Quoi qu’il en soit, en cas de procédure collective, quelle que soit la mouture qui séduirait le législateur, on ne pourrait pas, comme on l’a pensé (voir la proposition précitée de la FNDP, n° 16 et 17) purement et simplement transposer les solutions dégagées jusqu’à présent par la jurisprudence à propos de la déclaration notariée d’insaisissabilité. D’abord, si l’on étend le dispositif à « tout dirigeant de droit d’une PME » même si elle exerce une activité commerciale, artisanale, libérale ou agricole, il n’y aura pas en principe de procédure collective à l’égard du dirigeant : il ne s’agira pas d’une « personne exerçant une activité commerciale, artisanale, ou une activité agricole, … ou une personne physique exerçant une activité professionnelle indépendante » au sens de l’article L.620-2 du Code de commerce, sous réserve du cas des associés de SNC (car selon la Cour de cassation, ils ont de droit la qualité de commerçants et sont réputés exercer une activité commerciale : Cass.
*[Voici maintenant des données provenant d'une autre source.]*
(* ===== verification/ModeManager.v ===== *)
(** * The runtime mode state machine ([core/automation/mode_manager.cpp])

    The callbacks of a [ModeManager] run with no lock held and may do anything
    to the rest of the runtime, including (through another thread) committing
    another mode.  The state is therefore the current mode together with the
    rest of the runtime, [world], and a callback is a function on that pair.
    A commit guard runs under the mode lock and only reads. *)

From S2P Require Import Prelude.

(** [enum class RuntimeMode]. *)
Inductive RuntimeMode := MANUAL | AUTO | IDLE | FAULT.

#[global] Instance RuntimeMode_eq_dec : EqDecision RuntimeMode.
Proof. solve_decision. Defined.

Definition mode_to_string (mode : RuntimeMode) : string :=
  match mode with
  | MANUAL => "MANUAL"
  | AUTO => "AUTO"
  | IDLE => "IDLE"
  | FAULT => "FAULT"
  end.

Definition string_to_mode (str : string) : option RuntimeMode :=
  if decide (str = "MANUAL") then Some MANUAL
  else if decide (str = "AUTO") then Some AUTO
  else if decide (str = "IDLE") then Some IDLE
  else if decide (str = "FAULT") then Some FAULT
  else None.

Definition is_valid_transition (from to : RuntimeMode) : bool :=
  if decide (from = to) then true
  else if decide (to = FAULT) then true
  else if decide (from = FAULT) then bool_decide (to = MANUAL)
  else if decide (from = MANUAL) then bool_decide (to = AUTO) || bool_decide (to = IDLE)
  else if bool_decide (from = AUTO) || bool_decide (from = IDLE) then bool_decide (to = MANUAL)
  else false.

(** What a callback or guard does: return true, return false with an error, throw. *)
Inductive Verdict :=
| Allow
| Reject (error : string)
| Throw (what : string).

Section ModeManager.
Context {W : Type}.

Record MM := mkMM { current_mode_ : RuntimeMode; world : W }.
Civ. 2 ème 5 déc. 2013, n° 11-28092, D 2013. Actu. 2911. Obs. Lienhard ; Rev. Sociétés 2014. 199, obs. Henry, BJS 2014. 184, note F-X Lucas). On ne peut donc assurément pas dire que « les questions vont se poser en des termes strictement identiques pour l’insaisissabilité de la résidence principale du dirigeant ».

 

Si l’on devait retenir la suggestion du congrès des notaires, l’associé « ne bénéficiant pas d’une limitation de (sa) responsabilité professionnelle » ne pourrait davantage être mis en procédure collective, faute à nouveau de remplir la condition posée par l’article L.620-2 (et à nouveau sous réserve des associés de SNC).

 

Bref, étendre le champ d’application de l’insaisissabilité de la résidence principale à certains associés, assurerait une protection « hors procédure collective » (v. nos observations in Répertoire Defrénois, janvier 2021), et seulement pour les dettes nées à l’occasion de l’activité de la société (sous réserve d’une renonciation in favorem que les banquiers ne manqueront pas de solliciter).